I loved the 2016 Off-Broadway production of “Skeleton Crew,” which is about a group of struggling auto workers in Detroit, and is the third of Morisseau’s trilogy about her hometown, the scripts of which are collected together in The Detroit Project: Three Plays.
It is reason enough to see “Detroit ‘67” that it is the earliest play in the trilogy, and that it weaves in snippets from a whole catalogue of Temptations and other Motown hits, songs the playwright employs symbolically, sometimes poignantly. There are other reasons too: The play offers a thought-provoking perspective on the Detroit riots of 1967, and their impact on a small group of friends and family – an exploration that earned for the play the Edward M. Kennedy Prize for Drama Inspired by American History.
“Detroit ‘67,” a full production filmed on stage, takes place entirely in the basement of the childhood home inherited by Chelle (Stori Ayers) and her brother Lank (JaBen Early), who use the place on occasion as a private (unlicensed) after hours club to make a little extra money. The two have also inherited some money from their parents, which, it becomes clear, is a source of some friction between the two. Lank would like to use the money to go into business with his best friend Sly (Greg Alverez Reid), buying a real bar. Chelle, a widow with a son in college, prefers to keep the money as a nest egg. Their different worldviews seem symbolized by Chelle’s preference for her old record player and her scratchy 45s, while Lank has just bought an expensive new eight-track tape machine.
The play begins as a comedy thanks to the playful banter between Chelle and her outrageous friend Bunny (Valeka Jessica.) But two events intrude to turn “Detroit 67” into a serious drama about social issues.
One is the riot, which begins in the background and eventually develops into a foregrounded personal tragedy. It’s fascinating, and resonant, to hear these characters scoff at the depiction of the violence as a race riot; they see it as a manifestation of police brutality and corruption.
The other event is a fifth character, whom Sly and Lank bring into the basement wrapped in a blanket. She is a white woman (Emily Kester), whom they found dazed and bruised on the street on their way home, and brought to the basement to nurse her back to health, because it would be dangerous for two Black men to bring a white woman to the hospital. She eventually tells them her name, Caroline, but not anything about what happened or why until late in the play.

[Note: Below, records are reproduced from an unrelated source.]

(** * MafIterator.h: MAF sequences, blocks and the filter-iterator pipeline

    A shallow embedding of the classes declared in [MafIterator.h]
    ([MafSequence], [MafBlock], [BlockSizeMafIterator], the trash side of
    the three windowed filters, [OutputMafIterator] and
    [MafIteratorSynchronizer]) together with the properties stated for
    them.  C++ [unsigned int] values are integers in [0, 2^32) with the
    wrap-around written out; a null pointer is [None]; a thrown
    [Exception] is the [Throw] branch of [result]. *)

From Stdlib Require Import ZArith QArith Lia Bool Ascii String.
From stdpp Require Import base list strings pretty gmap.

Local Open Scope string_scope.
Local Open Scope Z_scope.

(** ** Machine integers and exceptions *)

Definition UINT_MODULUS : Z := 2 ^ 32.

(** Conversion of an integer to [unsigned int]. *)
Definition wrap32 (z : Z) : Z := z mod UINT_MODULUS.

Inductive Exception : Type :=
| mkException (what : string)
| IndexOutOfBoundsException (what : string)
| SequenceNotAlignedException (what : string).

Inductive result (A : Type) : Type :=
| Return (a : A)
| Throw (e : Exception).
Arguments Return {A} a.
Arguments Throw {A} e.

Definition returnsNormally {A} (r : result A) : Prop :=
  match r with Return _ => True | Throw _ => False end.

Definition throws {A} (r : result A) : Prop :=
  match r with Return _ => False | Throw _ => True end.

(** ** std::string operations used by the constructors *)

(** [name.find(".")]: position of the first occurrence, [None] for
    [std::string::npos]. *)
Definition find (pattern s : string) : option nat := String.index 0 pattern s.

(** [s.substr(pos)]: the suffix starting at [pos]. *)
Definition substr_from (pos : nat) (s : string) : string :=
  String.substring pos (String.length s - pos) s.

(** [s.substr(pos, n)]. *)
Definition substr (pos n : nat) (s : string) : string :=
  String.substring pos n s.

(** ** The sequence content *)

(** Symbols of the DNA alphabet are kept as the characters that denote
    them; the gap is the dash. *)
Definition Symbol : Type := ascii.

Definition isGap (c : Symbol) : bool := Ascii.eqb c "-"%char.

(** The number of non-gap positions, as a natural number. *)
Fixpoint nonGapCount (content : list Symbol) : nat :=
  match content with
  | [] => 0
  | c :: rest => if isGap c then nonGapCount rest else S (nonGapCount rest)
  end.

(** Modelled from the spec: [SequenceTools::getNumberOfSites] is not part
    of this header; it is the count of non-gap symbols of a sequence,
    returned as an [unsigned int]. *)
Definition SequenceTools_getNumberOfSites (content : list Symbol) : Z :=
  wrap32 (Z.of_nat (nonGapCount content)).

(** ** MafSequence *)

Record MafSequence : Type := mkMafSequence {
  (* inherited from SequenceWithAnnotation *)
  name_           : string;
  content_        : list Symbol;
  (* declared in MafSequence *)
  hasCoordinates_ : bool;
  begin_          : Z;
  species_        : string;
  chromosome_     : string;
  strand_         : ascii;
  size_           : Z;
  srcSize_        : Z
}.

Definition set_size_ (v : Z) (s : MafSequence) : MafSequence :=
  mkMafSequence (name_ s) (content_ s) (hasCoordinates_ s) (begin_ s)
    (species_ s) (chromosome_ s) (strand_ s) v (srcSize_ s).

Definition set_content_ (c : list Symbol) (s : MafSequence) : MafSequence :=
  mkMafSequence (name_ s) c (hasCoordinates_ s) (begin_ s)
    (species_ s) (chromosome_ s) (strand_ s) (size_ s) (srcSize_ s).

Definition set_species_chromosome_ (sp chr : string) (s : MafSequence)
  : MafSequence :=
  mkMafSequence (name_ s) (content_ s) (hasCoordinates_ s) (begin_ s)
    sp chr (strand_ s) (size_ s) (srcSize_ s).

Definition NUL : ascii := Ascii.zero.

(** Body shared by the two constructors that take a name: recompute the
    genomic size, then split the name at the first dot. *)
Definition constructor_body (name : string) (s : MafSequence) : MafSequence :=
  let s := set_size_ (SequenceTools_getNumberOfSites (content_ s)) s in
  match find "." name with
  | Some pos =>
      set_species_chromosome_ (substr 0 pos name) (substr_from (pos + 1) name) s
  | None => s
  end.

(** [MafSequence()] *)
Definition MafSequence_default : MafSequence :=
  set_size_ 0 (mkMafSequence "" [] false 0 "" "" NUL 0 0).

(** [MafSequence(name, sequence)] *)
Definition MafSequence_named (name sequence : string) : MafSequence :=
  constructor_body name
    (mkMafSequence name (list_ascii_of_string sequence) false 0 "" "" NUL 0 0).

(** [MafSequence(name, sequence, begin, strand, srcSize)] *)
Definition MafSequence_located (name sequence : string) (begin : Z)
    (strand : ascii) (srcSize : Z) : MafSequence :=
  constructor_body name
    (mkMafSequence name (list_ascii_of_string sequence) (0 <? begin) begin
       "" "" strand 0 srcSize).

Definition hasCoordinates (s : MafSequence) : bool := hasCoordinates_ s.

Definition removeCoordinates (s : MafSequence) : MafSequence :=
  mkMafSequence (name_ s) (content_ s) false 0
    (species_ s) (chromosome_ s) (strand_ s) (size_ s) (srcSize_ s).

Definition start (s : MafSequence) : result Z :=
  if hasCoordinates_ s then Return (begin_ s)
  else Throw (mkException
                "MafSequence::start(). Sequence does not have coordinates.").

Definition stop (s : MafSequence) : result Z :=
  if hasCoordinates_ s then Return (wrap32 (begin_ s + size_ s - 1))
  else Throw (mkException
                "MafSequence::stop(). Sequence does not have coordinates.").

Definition getSpecies (s : MafSequence) : string := species_ s.
Definition getChromosome (s : MafSequence) : string := chromosome_ s.
Definition getStrand (s : MafSequence) : ascii := strand_ s.
Definition getGenomicSize (s : MafSequence) : Z := size_ s.
Definition getSrcSize (s : MafSequence) : Z := srcSize_ s.

Definition setStart (begin : Z) (s : MafSequence) : MafSequence :=
  mkMafSequence (name_ s) (content_ s) true begin
    (species_ s) (chromosome_ s) (strand_ s) (size_ s) (srcSize_ s).

Definition setChromosome (chr : string) (s : MafSequence) : MafSequence :=
  set_species_chromosome_ (species_ s) chr s.

Definition setStrand (strand : ascii) (s : MafSequence) : MafSequence :=
  mkMafSequence (name_ s) (content_ s) (hasCoordinates_ s) (begin_ s)
    (species_ s) (chromosome_ s) strand (size_ s) (srcSize_ s).

Definition setSrcSize (srcSize : Z) (s : MafSequence) : MafSequence :=
  mkMafSequence (name_ s) (content_ s) (hasCoordinates_ s) (begin_ s)
    (species_ s) (chromosome_ s) (strand_ s) (size_ s) srcSize.

(** *** The listener hooks

    The sequence is its own listener; these are the eight private hooks
    in the order of the header. *)

Definition beforeSequenceChanged (s : MafSequence) : MafSequence := s.
Definition afterSequenceChanged (s : MafSequence) : MafSequence :=
  set_size_ (SequenceTools_getNumberOfSites (content_ s)) s.
Definition beforeSequenceInserted (s : MafSequence) : MafSequence := s.
Definition afterSequenceInserted (s : MafSequence) : MafSequence :=
  set_size_ (SequenceTools_getNumberOfSites (content_ s)) s.
Definition beforeSequenceDeleted (s : MafSequence) : MafSequence := s.
Definition afterSequenceDeleted (s : MafSequence) : MafSequence :=
  set_size_ (SequenceTools_getNumberOfSites (content_ s)) s.
Definition beforeSequenceSubstituted (s : MafSequence) : MafSequence := s.
Definition afterSequenceSubstituted (s : MafSequence) : MafSequence := s.

(** *** Content mutators of the base class

    Modelled from the spec: the mutators of the editable symbol list
    ([SequenceWithAnnotation] and its bases) are not part of this header.
    Each one notifies the listener before and after the edit with the
    event of its kind: a wholesale replacement is a change, adding a
    symbol an insertion, removing one a deletion, and overwriting one a
    substitution.  A position outside the content is refused. *)

Definition outOfBounds {A} (who : string) : result A :=
  Throw (IndexOutOfBoundsException who).

Definition setContent (content : list Symbol) (s : MafSequence)
  : MafSequence :=
  afterSequenceChanged (set_content_ content (beforeSequenceChanged s)).

Definition addElement (c : Symbol) (s : MafSequence) : MafSequence :=
  let s := beforeSequenceInserted s in
  afterSequenceInserted (set_content_ (content_ s ++ [c]) s).

Definition addElementAt (pos : nat) (c : Symbol) (s : MafSequence)
  : result MafSequence :=
  if decide (pos < length (content_ s))%nat then
    let s := beforeSequenceInserted s in
    Return (afterSequenceInserted
              (set_content_ (take pos (content_ s) ++ c :: drop pos (content_ s)) s))
  else outOfBounds "addElement".

Definition deleteElement (pos : nat) (s : MafSequence) : result MafSequence :=
  if decide (pos < length (content_ s))%nat then
    let s := beforeSequenceDeleted s in
    Return (afterSequenceDeleted (set_content_ (delete pos (content_ s)) s))
  else outOfBounds "deleteElement".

Nearly everything about this subplot feels implausible. That includes the supposed growing affection between Lank and Caroline, which may have worked better in a production where we could see some unspoken chemistry between the two.
In general, this production, though ably directed by Candis C. Jones, frankly doesn’t measure up to the ones I’ve seen of Morisseau’s work in New York. Her later scripts are also savvier. “Skeleton Crew” is, if anything, more poignant and more pointed, without any flashy turns in the plot.
But there are moments in “Detroit ‘67” that are moving and insightful, many involving Chelle’s difficult navigation of her feelings, helped along by Ayers’ solid performance.
Even the dubious Lank-Caroline link leads to a compelling scene in which Chelle complains to Bunny: “I see him look at her, and it makes me feel like we ain’t enough. Like he sees something better in her than he sees in us. Throw us out like a scratched record. But ain’t we got no value?”
“Course,” Bunny replies. “Little scratch give you character.”
And – if I may continue this inspired metaphor — turntables have made a comeback, scratches and all, while eight-track tape players are just one more smooth modern machine that hasn’t lasted. Can we be talking about theater here too?